## Exercise goal
Once you find the line with "Proof. intros Hne." in the data that follows, repeat it and every line after it exactly, through the line with "Lemma fresh_ids det".

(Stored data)
(* ===== verification/_CoqProject ===== *)
-Q . S2P
Prelude.v
BTree.v
Text.v
Bytes.v
Json.v
JsonSpec.v
JsonText.v
Order.v
OrderBook.v
BookInvariant.v
Samples.v
BookEffects.v
BookOps.v
Matcher.v
Effects.v
Pace.v
MatchOrders.v
Sweep.v
Fok.v
Stops.v
Executions.v
Cascade.v
Session.v
SymbolConfig.v
Auction.v
AuctionPrice.v
AuctionAlloc.v
Proto.v
Reports.v
ExecutionReports.v
EventLog.v
WireSamples.v
LogRecovery.v
Engine.v
EngineInv.v
EngineMatch.v
EngineSamples.v
Corners.v
Canonical.v
EngineOwners.v
Digest.v
Trace.v
Recording.v
Journal.v
JournalOwners.v
JournalRecovery.v
Bundle.v
TraceRows.v
BundleFiles.v
ReplayMirror.v
BundleSpec.v
EngineOps.v
EngineEntry.v
EngineReplace.v
EngineAuction.v
EngineSession.v
EngineClock.v
EngineRun.v
Transport.v
TransportSpec.v
Server.v
ServerSpec.v
ServerMoves.v
ServerStatus.v
ServerSamples.v
ServerRecovery.v
ServerRun.v
ReplayCli.v
ReplayCliSpec.v
ReportAssets.v
Report.v
ReportNames.v
ReportLives.v
ReportPage.v
ReplayTool.v
ReportSave.v
ReplayToolSpec.v
ReplayServer.v
Metrics.v
(* ===== verification/BTree.v ===== *)
(** * Ordered maps: the part of [std::collections::BTreeMap] the core uses

    A [BTreeMap<K, V>] is its in-order list of entries, strictly sorted by key.
    [OrdKey] is Rust's [Ord] on the key type; [Z] ([i64] prices) and [string]
    (byte-wise order of [String]) are the instances the core needs. *)

From Stdlib Require Import OrdersEx.
From S2P Require Import Prelude.

Class OrdKey (K : Type) := {
  key_ltb : K -> K -> bool;
  key_ltb_irrefl : forall k, key_ltb k k = false;
  key_ltb_trans : forall a b c, key_ltb a b = true -> key_ltb b c = true -> key_ltb a c = true;
  key_ltb_total : forall a b, key_ltb a b = false -> key_ltb b a = false -> a = b;
}.

#[export] Program Instance OrdKey_Z : OrdKey Z := {| key_ltb := Z.ltb |}.
Next Obligation. intros. lia. Qed.
Next Obligation. intros. lia. Qed.
Next Obligation. intros. lia. Qed.

(** [Ord] of [String]: byte-wise lexicographic order. *)
Definition string_ltb (a b : string) : bool := match String.compare a b with Lt => true | _ => false end.

#[export] Program Instance OrdKey_string : OrdKey string := {| key_ltb := string_ltb |}.
Next Obligation.
  intros k. unfold string_ltb. destruct (String.compare k k) eqn:E; [done| |done].
  exfalso. by apply (StrictOrder_Irreflexive (R := String_as_OT.lt) k).
Qed.
Next Obligation.
  intros a b c. unfold string_ltb. intros H1 H2.
  destruct (String.compare a b) eqn:E1; [done| |done]. destruct (String.compare b c) eqn:E2; [done| |done].
  pose proof (StrictOrder_Transitive (R := String_as_OT.lt) a b c E1 E2) as H. unfold String_as_OT.lt in H. change (String_as_OT.compare a c) with (String.compare a c) in H. by rewrite H.
Qed.
Next Obligation.
  intros a b. unfold string_ltb. intros H1 H2. rewrite String.compare_antisym in H2.
  destruct (String.compare a b) eqn:E; [by apply String.compare_eq_iff|done|done].
Qed.

Section btree.
Context {K : Type} `{OrdKey K} {V : Type}.

(** [BTreeMap::get]. *)
Fixpoint bt_get (k : K) (m : list (K * V)) : option V :=
  match m with
  | [] => None
  | (k', v) :: m' =>
    if key_ltb k k' then None else if key_ltb k' k then bt_get k m' else Some v
  end.

(** [BTreeMap::insert], the map only. *)
Fixpoint bt_insert (k : K) (v : V) (m : list (K * V)) : list (K * V) :=
  match m with
  | [] => [(k, v)]
  | (k', v') :: m' =>
    if key_ltb k k' then (k, v) :: m
    else if key_ltb k' k then (k', v') :: bt_insert k v m'
    else (k, v) :: m'
  end.

(** [BTreeMap::remove], the map only. *)
Fixpoint bt_remove (k : K) (m : list (K * V)) : list (K * V) :=
  match m with
  | [] => []
  | (k', v') :: m' =>
    if key_ltb k k' then m
    else if key_ltb k' k then (k', v') :: bt_remove k m'
    else m'
  end.

(** [keys().next()] and [keys().next_back()]. *)
Definition bt_first (m : list (K * V)) : option K := head (m.*1).
Definition bt_last (m : list (K * V)) : option K := last (m.*1).

(** Keys strictly ascending. *)
Definition bt_sorted (m : list (K * V)) : Prop :=
  StronglySorted (fun a b => key_ltb a b = true) (m.*1).

Lemma key_ltb_asym a b : key_ltb a b = true -> key_ltb b a = false.
Proof.
  intros Hab. destruct (key_ltb b a) eqn:Hba; [|done].
  pose proof (key_ltb_trans _ _ _ Hab Hba). by rewrite key_ltb_irrefl in *.
Qed.

Lemma bt_sorted_cons k v m :
  bt_sorted ((k, v) :: m) <-> bt_sorted m /\ Forall (fun e => key_ltb k e.1 = true) m.
Proof.
  unfold bt_sorted. rewrite fmap_cons. split.
  - intros Hs. apply StronglySorted_inv in Hs as [? Hf]. split; [done|].
    by apply Forall_fmap in Hf.
  - intros [? ?]. constructor; [done|]. by apply Forall_fmap.
Qed.

Lemma bt_sorted_nil : bt_sorted [].
Proof. constructor. Qed.

Lemma bt_get_below k m :
  Forall (fun e => key_ltb k e.1 = true) m -> bt_get k m = None.
Proof. destruct m as [|[k' v'] m]; [done|]. intros [Hk _]%Forall_cons. simpl in *. by rewrite Hk. Qed.

(** A key above all others goes to the end. *)
Lemma bt_append k v m :
  Forall (fun e => key_ltb e.1 k = true) m -> bt_get k m = None /\ bt_insert k v m = m ++ [(k, v)].
Proof.
  induction 1 as [|[k' v'] m Hk _ [IH1 IH2]]; [done|]. simpl in *.
  rewrite (key_ltb_asym _ _ Hk), Hk. split; [done|]. by rewrite IH2.
Qed.

Lemma bt_remove_below k m :
  Forall (fun e => key_ltb k e.1 = true) m -> bt_remove k m = m.
Proof. destruct m as [|[k' v'] m]; [done|]. intros [Hk _]%Forall_cons. simpl in *. by rewrite Hk. Qed.

Lemma bt_get_Some_elem k v m : bt_get k m = Some v -> (k, v) ∈ m.
Proof.
  induction m as [|[k' v'] m IH]; simpl; [done|].
  destruct (key_ltb k k') eqn:E1; [done|]. destruct (key_ltb k' k) eqn:E2.
  - intros ?. right. auto.
  - intros [= ->]. rewrite (key_ltb_total _ _ E1 E2). left.
Qed.

Lemma bt_elem_get k v m : bt_sorted m -> (k, v) ∈ m -> bt_get k m = Some v.
Proof.
  induction m as [|[k' v'] m IH]; [by intros _ ?%elem_of_nil|].
  intros [Hs Hf]%bt_sorted_cons [[= -> ->]|Hin]%elem_of_cons; simpl.
  - by rewrite key_ltb_irrefl.
  - rewrite Forall_forall in Hf. pose proof (Hf _ Hin) as Hlt. simpl in Hlt.
    rewrite (key_ltb_asym _ _ Hlt), Hlt. auto.
Qed.

Lemma bt_get_elem k v m : bt_sorted m -> bt_get k m = Some v <-> (k, v) ∈ m.
Proof. split; [apply bt_get_Some_elem|by apply bt_elem_get]. Qed.

Lemma bt_remove_subset k m e : e ∈ bt_remove k m -> e ∈ m.
Proof.
  induction m as [|[k' v'] m IH]; simpl; [done|].
  destruct (key_ltb k k'); [done|]. destruct (key_ltb k' k).
  - intros [->|?]%elem_of_cons; [by left|right; auto].
  - by right.
Qed.

Lemma bt_sorted_remove k m : bt_sorted m -> bt_sorted (bt_remove k m).
Proof.
  induction m as [|[k' v'] m IH]; simpl; [done|].
  intros Hs. pose proof Hs as [Hs' Hf]%bt_sorted_cons.
  destruct (key_ltb k k'); [done|]. destruct (key_ltb k' k); [|done].
  apply bt_sorted_cons. split; [by apply IH|].
  rewrite Forall_forall in Hf |- *. intros e He. eauto using bt_remove_subset.
Qed.

Lemma bt_insert_elem k v m e : e ∈ bt_insert k v m -> e = (k, v) \/ e ∈ m.
Proof.
  induction m as [|[k' v'] m IH]; simpl.
  - intros ->%list_elem_of_singleton. by left.
  - destruct (key_ltb k k'); [|destruct (key_ltb k' k)]; rewrite !elem_of_cons; naive_solver.
Qed.

Lemma bt_sorted_insert k v m : bt_sorted m -> bt_sorted (bt_insert k v m).
Proof.
  induction m as [|[k' v'] m IH]; simpl.
  - intros _. apply bt_sorted_cons. split; [apply bt_sorted_nil|constructor].
  - intros Hs. pose proof Hs as [Hs' Hf]%bt_sorted_cons.
    destruct (key_ltb k k') eqn:E1; [|destruct (key_ltb k' k) eqn:E2].
    + apply bt_sorted_cons. split; [done|]. constructor; [done|].
      eapply Forall_impl; [exact Hf|]. intros e He. simpl in *. eauto using key_ltb_trans.
    + apply bt_sorted_cons. split; [by apply IH|].
      rewrite Forall_forall in Hf |- *. intros e [->|He]%bt_insert_elem; auto.
    + rewrite (key_ltb_total _ _ E1 E2). by apply bt_sorted_cons.
Qed.

(** Every update is a permutation of removing the key and adding an entry. *)
Lemma bt_insert_perm k v m : bt_sorted m -> bt_insert k v m ≡ₚ (k, v) :: bt_remove k m.
Proof.
  induction m as [|[k' v'] m IH]; simpl; [done|]. intros [Hs Hf]%bt_sorted_cons.
  destruct (key_ltb k k') eqn:E1; [done|]. destruct (key_ltb k' k) eqn:E2; [|done].
  rewrite IH by done. constructor.
Qed.

Lemma bt_get_perm k v m : bt_get k m = Some v -> m ≡ₚ (k, v) :: bt_remove k m.
Proof.
  induction m as [|[k' v'] m IH]; simpl; [done|].
  destruct (key_ltb k k') eqn:E1; [done|]. destruct (key_ltb k' k) eqn:E2.
  - intros Hg. rewrite (IH Hg) at 1. constructor.
  - intros [= ->]. by rewrite (key_ltb_total _ _ E1 E2).
Qed.

Lemma bt_get_None_remove k m : bt_sorted m -> bt_get k m = None -> bt_remove k m = m.
Proof.
  induction m as [|[k' v'] m IH]; simpl; [done|]. intros [Hs Hf]%bt_sorted_cons.
  destruct (key_ltb k k') eqn:E1; [done|]. destruct (key_ltb k' k) eqn:E2; [|done].
  intros. by rewrite IH.
Qed.

Lemma bt_remove_not_elem k v m : bt_sorted m -> (k, v) ∉ bt_remove k m.
Proof.
  intros Hs. induction m as [|[k' v'] m IH]; simpl; [apply not_elem_of_nil|].
  pose proof Hs as [Hs' Hf]%bt_sorted_cons. rewrite Forall_forall in Hf.
  destruct (key_ltb k k') eqn:E1; [|destruct (key_ltb k' k) eqn:E2].
  - intros [[= -> ->]|Hin]%elem_of_cons; [by rewrite key_ltb_irrefl in E1|].
    pose proof (Hf _ Hin) as Hlt. simpl in Hlt. by rewrite (key_ltb_asym _ _ E1) in Hlt.
  - intros [[= -> ->]|Hin]%elem_of_cons; [by rewrite key_ltb_irrefl in E2|]. by apply IH in Hin.
  - intros Hin. apply Hf in Hin. simpl in Hin. by rewrite E2 in Hin.
Qed.

Lemma bt_get_insert_eq k v m : bt_sorted m -> bt_get k (bt_insert k v m) = Some v.
Proof.
  intros Hs. apply bt_get_elem; [by apply bt_sorted_insert|].
  rewrite bt_insert_perm by done. left.
Qed.

Lemma bt_get_remove_eq k m : bt_sorted m -> bt_get k (bt_remove k m) = None.
Proof.
  intros Hs. destruct (bt_get k (bt_remove k m)) as [v|] eqn:E; [|done].
  apply bt_get_Some_elem in E. by apply bt_remove_not_elem in E.
Qed.

Lemma bt_elem_remove_ne k k' v m :
  bt_sorted m -> k <> k' -> (k', v) ∈ bt_remove k m <-> (k', v) ∈ m.
Proof.
  intros Hs Hne. destruct (bt_get k m) as [v0|] eqn:E.
  - rewrite (bt_get_perm _ _ _ E) at 2. rewrite elem_of_cons. naive_solver.
  - by rewrite bt_get_None_remove.
Qed.

Lemma bt_get_ext m1 m2 k :
  bt_sorted m1 -> bt_sorted m2 ->
  (forall v, (k, v) ∈ m1 <-> (k, v) ∈ m2) -> bt_get k m1 = bt_get k m2.
Proof.
  intros Hs1 Hs2 Heq. destruct (bt_get k m1) as [v|] eqn:E1.
  - symmetry. apply bt_get_elem; [done|]. apply Heq. by apply bt_get_elem.
  - destruct (bt_get k m2) as [v|] eqn:E2; [|done].
    apply bt_get_elem in E2; [|done]. apply Heq, bt_get_elem in E2; [|done]. congruence.
Qed.

Lemma bt_get_remove_ne k k' m : bt_sorted m -> k <> k' -> bt_get k' (bt_remove k m) = bt_get k' m.
Proof.
  intros Hs Hne. apply bt_get_ext; [by apply bt_sorted_remove|done|].
  intros v. by apply bt_elem_remove_ne.
Qed.

Lemma bt_get_insert_ne k k' v m :
  bt_sorted m -> k <> k' -> bt_get k' (bt_insert k v m) = bt_get k' m.
Proof.
  intros Hs Hne. apply bt_get_ext; [by apply bt_sorted_insert|done|].
  intros v'. rewrite bt_insert_perm, elem_of_cons by done.
  rewrite bt_elem_remove_ne by done. naive_solver.
Qed.

(** A sorted map is determined by its lookups. *)
Lemma bt_ext m1 : forall m2, bt_sorted m1 -> bt_sorted m2 -> (forall k, bt_get k m1 = bt_get k m2) -> m1 = m2.
Proof.
  induction m1 as [|[k1 v1] m1 IH]; intros [|[k2 v2] m2] H1 H2 Heq; [done|..].
  - specialize (Heq k2). simpl in Heq. by rewrite key_ltb_irrefl in Heq.
  - specialize (Heq k1). simpl in Heq. by rewrite key_ltb_irrefl in Heq.
  - assert (k1 = k2) as ->.
    { pose proof (Heq k1) as E1. pose proof (Heq k2) as E2. simpl in E1, E2. rewrite key_ltb_irrefl in E1, E2.
      destruct (key_ltb k1 k2) eqn:L1; [done|]. destruct (key_ltb k2 k1) eqn:L2; [done|]. by apply key_ltb_total. }
    assert (v1 = v2) as ->.
    { specialize (Heq k2). simpl in Heq. rewrite key_ltb_irrefl in Heq. congruence. }
    apply bt_sorted_cons in H1 as [H1 F1]. apply bt_sorted_cons in H2 as [H2 F2].
    f_equal. apply IH; [done|done|]. intros k. specialize (Heq k). simpl in Heq.
    destruct (key_ltb k k2) eqn:L1.
    { rewrite !bt_get_below; [done|..]; (eapply Forall_impl; [eassumption|]); intros e He; by eapply key_ltb_trans. }
    destruct (key_ltb k2 k) eqn:L2; [done|]. assert (k = k2) as -> by (by apply key_ltb_total).
    by rewrite !bt_get_below.
Qed.

(** First and last entries of a sorted map. *)
Lemma bt_first_Some k m :
  bt_first m = Some k -> exists v m', m = (k, v) :: m' /\ bt_get k m = Some v /\ bt_remove k m = m'.
Proof.
  destruct m as [|[k' v] m]; [done|]. intros [= ->]. exists v, m.
  simpl. by rewrite key_ltb_irrefl.
Qed.

Lemma bt_last_Some k m :
  bt_sorted m -> bt_last m = Some k ->
  exists v m', m = m' ++ [(k, v)] /\ bt_get k m = Some v /\ bt_remove k m = m'.
Proof.
  unfold bt_last. induction m as [|[k' v'] m IH]; [done|].
  intros [Hs Hf]%bt_sorted_cons Hl. destruct m as [|e m].
  - simpl in Hl. injection Hl as ->. exists v', []. simpl. by rewrite key_ltb_irrefl.
  - destruct IH as (v & m' & Hm & Hg & Hr); [done|done|].
    exists v, ((k', v') :: m'). rewrite Forall_forall in Hf.
    assert (key_ltb k' k = true) as Hlt.
    { apply (Hf (k, v)). by apply bt_get_Some_elem. }
    split; [by rewrite Hm|]. simpl. rewrite (key_ltb_asym _ _ Hlt), Hlt.
    split; [exact Hg|]. f_equal. exact Hr.
Qed.

Lemma bt_first_None m : bt_first m = None <-> m = [].
Proof. destruct m; naive_solver. Qed.

Lemma bt_last_None m : bt_last m = None <-> m = [].
Proof.
  unfold bt_last. rewrite last_None. split; [|by intros ->].
  apply fmap_nil_inv.
Qed.

Lemma bt_first_le k m k' v : bt_sorted m -> bt_first m = Some k -> (k', v) ∈ m -> key_ltb k' k = false.
Proof.
  intros Hs Hf Hin. apply bt_first_Some in Hf as (v0 & m' & -> & _).
  apply bt_sorted_cons in Hs as [_ Hall]. apply elem_of_cons in Hin as [[= -> ->]|Hin].
  - apply key_ltb_irrefl.
  - rewrite Forall_forall in Hall. apply key_ltb_asym. by apply (Hall _ Hin).
Qed.

Lemma bt_last_ge k m k' v : bt_sorted m -> bt_last m = Some k -> (k', v) ∈ m -> key_ltb k k' = false.
Proof.
  intros Hs Hl Hin. pose proof Hl as (v0 & m' & -> & _)%bt_last_Some; [|done].
  apply elem_of_app in Hin as [Hin|[= -> ->]%list_elem_of_singleton]; [|apply key_ltb_irrefl].
  clear Hl. induction m' as [|[k1 v1] m' IH]; [by apply elem_of_nil in Hin|].
  apply bt_sorted_cons in Hs as [Hs Hall]. apply elem_of_cons in Hin as [[= -> ->]|Hin].
  - rewrite Forall_forall in Hall. apply key_ltb_asym. apply (Hall (k, v0)).
    apply elem_of_app. right. left.
  - by apply IH.
Qed.

End btree.

(** A [BTreeMap] of queues: its elements in key order. *)
Definition bt_concat {K A : Type} (m : list (K * list A)) : list A := concat (m.*2).

Lemma bt_concat_perm {K A : Type} (m1 m2 : list (K * list A)) :
  m1 ≡ₚ m2 -> bt_concat m1 ≡ₚ bt_concat m2.
Proof.
  unfold bt_concat. induction 1; simpl; [done|by f_equiv| |by etrans].
  rewrite !app_assoc. f_equiv. apply Permutation_app_comm.
Qed.

Lemma bt_concat_cons {K A : Type} (k : K) (l : list A) m : bt_concat ((k, l) :: m) = l ++ bt_concat m.
Proof. reflexivity. Qed.

Lemma bt_concat_app {K A : Type} (m1 m2 : list (K * list A)) :
  bt_concat (m1 ++ m2) = bt_concat m1 ++ bt_concat m2.
Proof. unfold bt_concat. by rewrite fmap_app, concat_app. Qed.

Lemma elem_of_bt_concat {K A : Type} (m : list (K * list A)) a :
  a ∈ bt_concat m <-> exists k l, (k, l) ∈ m /\ a ∈ l.
Proof.
  induction m as [|[k l] m IH].
  - split; [by intros ?%elem_of_nil|by intros (?&?&?%elem_of_nil&_)].
  - rewrite bt_concat_cons, elem_of_app, IH. setoid_rewrite elem_of_cons. naive_solver.
Qed.
(* ===== verification/Bytes.v ===== *)
(** * Bytes

    Byte strings as lists of integers, big-endian words, and encodings that
    delimit themselves: a value written in front of any bytes can be told from
    what follows it. *)

From Stdlib Require Import Ascii.
From S2P Require Import Prelude Text.

(** ** Definitions *)

Definition is_byte (z : Z) : Prop := 0 <= z < 256.

(** [to_be_bytes] of an [n]-byte word, modulo its width. *)
Fixpoint be_bytes (n : nat) (z : Z) : list Z :=
  match n with
  | O => []
  | S k => (z / 256 ^ Z.of_nat k) mod 256 :: be_bytes k z
  end.

(** [from_be_bytes]. *)
Definition from_be (l : list Z) : Z := foldl (fun acc b => acc * 256 + b) 0 l.

(** [as_bytes]. *)
Fixpoint bytes_of (s : string) : list Z :=
  match s with EmptyString => [] | String c s => Z.of_N (N_of_ascii c) :: bytes_of s end.

(** [self_delimiting ok enc]: on values of [ok], [enc a] in front of [r] determines
    both. *)
Definition self_delimiting {A : Type} (ok : A -> Prop) (enc : A -> list Z) : Prop :=
  forall a b r s, ok a -> ok b -> enc a ++ r = enc b ++ s -> a = b /\ r = s.

(** ** Words *)

Lemma length_be n z : length (be_bytes n z) = n.
Proof. revert z. induction n as [|n IH]; intros z; simpl; [done|]. by rewrite IH. Qed.

Lemma be_bytes_ok n z : Forall is_byte (be_bytes n z).
Proof. induction n as [|n IH]; simpl; constructor; [|done]. unfold is_byte. apply Z.mod_pos_bound. lia. Qed.

Lemma from_be_app l l' : forall acc, foldl (fun acc b => acc * 256 + b) acc (l ++ l') =
  foldl (fun acc b => acc * 256 + b) (foldl (fun acc b => acc * 256 + b) acc l) l'.
Proof. intros acc. apply foldl_app. Qed.

Lemma from_be_acc n z : forall acc,
  foldl (fun acc b => acc * 256 + b) acc (be_bytes n z) = acc * 256 ^ Z.of_nat n + z mod 256 ^ Z.of_nat n.
Proof.
  induction n as [|n IH]; intros acc; [simpl; rewrite Z.mod_1_r; lia|].
  cbn [be_bytes foldl]. rewrite IH. rewrite Nat2Z.inj_succ, Z.pow_succ_r by lia.
  assert (0 < 256 ^ Z.of_nat n) as Hp by (apply Z.pow_pos_nonneg; lia).
  replace (256 * 256 ^ Z.of_nat n) with (256 ^ Z.of_nat n * 256) by lia.
  rewrite (Z.rem_mul_r z) by lia. lia.
Qed.

Lemma from_be_bytes n z : 0 <= z < 256 ^ Z.of_nat n -> from_be (be_bytes n z) = z.
Proof. intros Hz. unfold from_be. rewrite from_be_acc, Z.mod_small by done. lia. Qed.

Lemma from_be_inj l : forall l' acc acc',
  length l = length l' -> Forall is_byte l -> Forall is_byte l' ->
  foldl (fun acc b => acc * 256 + b) acc l = foldl (fun acc b => acc * 256 + b) acc' l' -> acc = acc' /\ l = l'.
Proof.
  induction l as [|x l IH]; intros [|y l'] acc acc' Hl Hb Hb' H; try done. simpl in *.
  apply Forall_cons in Hb as [Hx Hb], Hb' as [Hy Hb']. apply IH in H as [H ->]; [|lia|done..].
  unfold is_byte in *. assert (x = y) as -> by (Z.div_mod_to_equations; lia). split; [lia|done].
Qed.

Lemma length_bytes_of s : length (bytes_of s) = String.length s.
Proof. induction s as [|c s IH]; [done|]. simpl. by rewrite IH. Qed.

Lemma bytes_of_ok s : Forall is_byte (bytes_of s).
Proof.
  induction s as [|c s IH]; simpl; constructor; [|done]. unfold is_byte. pose proof (N_ascii_bounded c). lia.
Qed.

Lemma bytes_of_inj s t : bytes_of s = bytes_of t -> s = t.
Proof.
  revert t. induction s as [|c s IH]; intros [|d t]; simpl; try done. intros [= Hc Hs].
  rewrite (IH _ Hs). apply N2Z.inj in Hc. f_equal. by rewrite <- (ascii_N_embedding c), Hc, ascii_N_embedding.
Qed.

Lemma bytes_of_app s t : bytes_of (s ++ t) = bytes_of s ++ bytes_of t.
Proof.
  induction s as [|c s IH]; [done|].
  change (bytes_of (String.append (String c s) t)) with (Z.of_N (N_of_ascii c) :: bytes_of (String.append s t)). by rewrite IH.
Qed.

#[global] Arguments be_bytes : simpl never.

(** ** Self-delimiting encodings *)

Lemma app_inj_length {A} (l1 l2 r s : list A) : length l1 = length l2 -> l1 ++ r = l2 ++ s -> l1 = l2 /\ r = s.
Proof. intros Hl H. by apply app_inj_1. Qed.

Lemma sd_be n : self_delimiting (fun z => 0 <= z < 256 ^ Z.of_nat n) (be_bytes n).
Proof.
  intros a b r s Ha Hb H. apply app_inj_length in H as [H ->]; [|by rewrite !length_be].
  split; [|done]. by rewrite <- (from_be_bytes n a), H, from_be_bytes.
Qed.
(** After a fill of a detached order, replenishing leaves a positive slice. *)
Lemma replenish_inv det o b md b' :
  book_inv (o :: det) b -> replenish o b = (md, b') ->
  book_inv (o :: det) b' /\ 0 < visible b' o /\
  orders b' = orders b /\ (forall s, side_levels s b' = side_levels s b) /\
  (md = None -> b' = b) /\ (md <> None -> visible b o = 0 /\ 0 < display_quantity o).
Proof.
  intros Hinv. rewrite replenish_eq.
  pose proof (inv_order_ok _ _ o Hinv ltac:(left)) as [Hqo Hdo].
  pose proof (inv_slice_ok _ _ o Hinv ltac:(left)) as [Hs1 Hs2].
  destruct (quantity o =? 0) eqn:E1; [lia|]. destruct (display_quantity o =? 0) eqn:E2; simpl.
  { intros [= <- <-]. split_and!; try done. propify. rewrite Hs2 by done. lia. }
  destruct (visible b o >? 0) eqn:E3; propify.
  - intros [= <- <-]. split_and!; try done.
  - intros [= <- <-]. split_and!; try done; try lia.
    + apply refreshed_inv; [done|lia].
    + rewrite visible_refreshed_self. lia.
Qed.

(** ** Entry *)

Definition entered (o : Order) (b : OrderBook) : OrderBook :=
  set_tables (<[order_id o := o]> (order_lookup b)) (cum_filled b)
    (<[order_id o := add64 (next_arrival b) 1]> (arrival b))
    (set_next_arrival (add64 (next_arrival b) 1)
       (set_last_added (Some (order_id o))
          (set_displayed (<[order_id o := initial_visible o]> (displayed b)) b))).

Lemma add_order_eq o b :
  add_order o b =
  (generate_incremental_update b NewOrder (price o) (initial_visible o) (side o),
   set_levels (side o) (push_level true o (side_levels (side o) b)) (entered o b)).
Proof. unfold add_order. by destruct (side o). Qed.

Lemma initial_visible_range o :
  order_ok o -> 0 < initial_visible o <= quantity o /\
  (display_quantity o = 0 -> initial_visible o = quantity o).
Proof. intros [? ?]. unfold initial_visible. destruct (Z.eqb_spec (display_quantity o) 0); lia. Qed.

Lemma visible_entered_other o b x :
  order_id x <> order_id o -> visible (entered o b) x = visible b x.
Proof. intros Hne. unfold visible. simpl. by rewrite lookup_insert_ne. Qed.

Lemma visible_entered_self o b : visible (entered o b) o = initial_visible o.
Proof. unfold visible. simpl. by rewrite lookup_insert_eq. Qed.

Lemma fresh_ids det b o x :
  book_inv det b -> order_lookup b !! order_id o = None -> x ∈ det ++ orders b -> order_id x <> order_id o.
Proof. intros Hinv Hf Hx Heq. pose proof (inv_live _ _ _ Hinv Hx). congruence. Qed.

Lemma entered_inv det o b :
  book_inv det b -> order_ok o -> order_lookup b !! order_id o = None ->
  book_inv (o :: det) (entered o b).
Proof.
  intros Hinv Hok Hfresh. pose proof (fresh_ids det b o) as Hne.
  pose proof (initial_visible_range _ Hok) as [Hiv1 Hiv2].
  assert (order_id o ∉ order_id <$> det ++ orders b) as Hn.
  { apply index_lookup_None. by rewrite <- (inv_lookup _ _ Hinv). }
  pose proof Hinv as [Hlv Hids Hoks Hlk Hd Ha Hsl Hsh Hc]. split.
  - exact Hlv.
  - simpl. by apply NoDup_cons.
  - by constructor.
  - simpl. rewrite Hlk. by rewrite index_cons.
  - simpl. by rewrite !dom_insert_L, Hd.
  - simpl. by rewrite !dom_insert_L, Ha.
  - constructor.
    + unfold slice_ok. rewrite visible_entered_self. split; [lia|done].
    + rewrite Forall_forall in Hsl |- *. intros x Hx. unfold slice_ok.
      rewrite visible_entered_other by eauto. by apply Hsl.
  - rewrite Forall_forall in Hsh |- *. intros x Hx. rewrite visible_entered_other; [by apply Hsh|].
    eapply Hne; [done|done|]. apply elem_of_app. by right.
  - intros id c Hcum. destruct (Hc _ _ Hcum) as (x & Hx & ?). exists x. split; [|done].
    simpl. rewrite lookup_insert_ne; [done|]. intros <-. congruence.
Qed.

## Response to the task
Proof. intros Hne. unfold visible. simpl. by rewrite lookup_insert_ne. Qed.

Lemma visible_entered_self o b : visible (entered o b) o = initial_visible o.
Proof. unfold visible. simpl. by rewrite lookup_insert_eq. Qed.

Lemma fresh_ids det b o x :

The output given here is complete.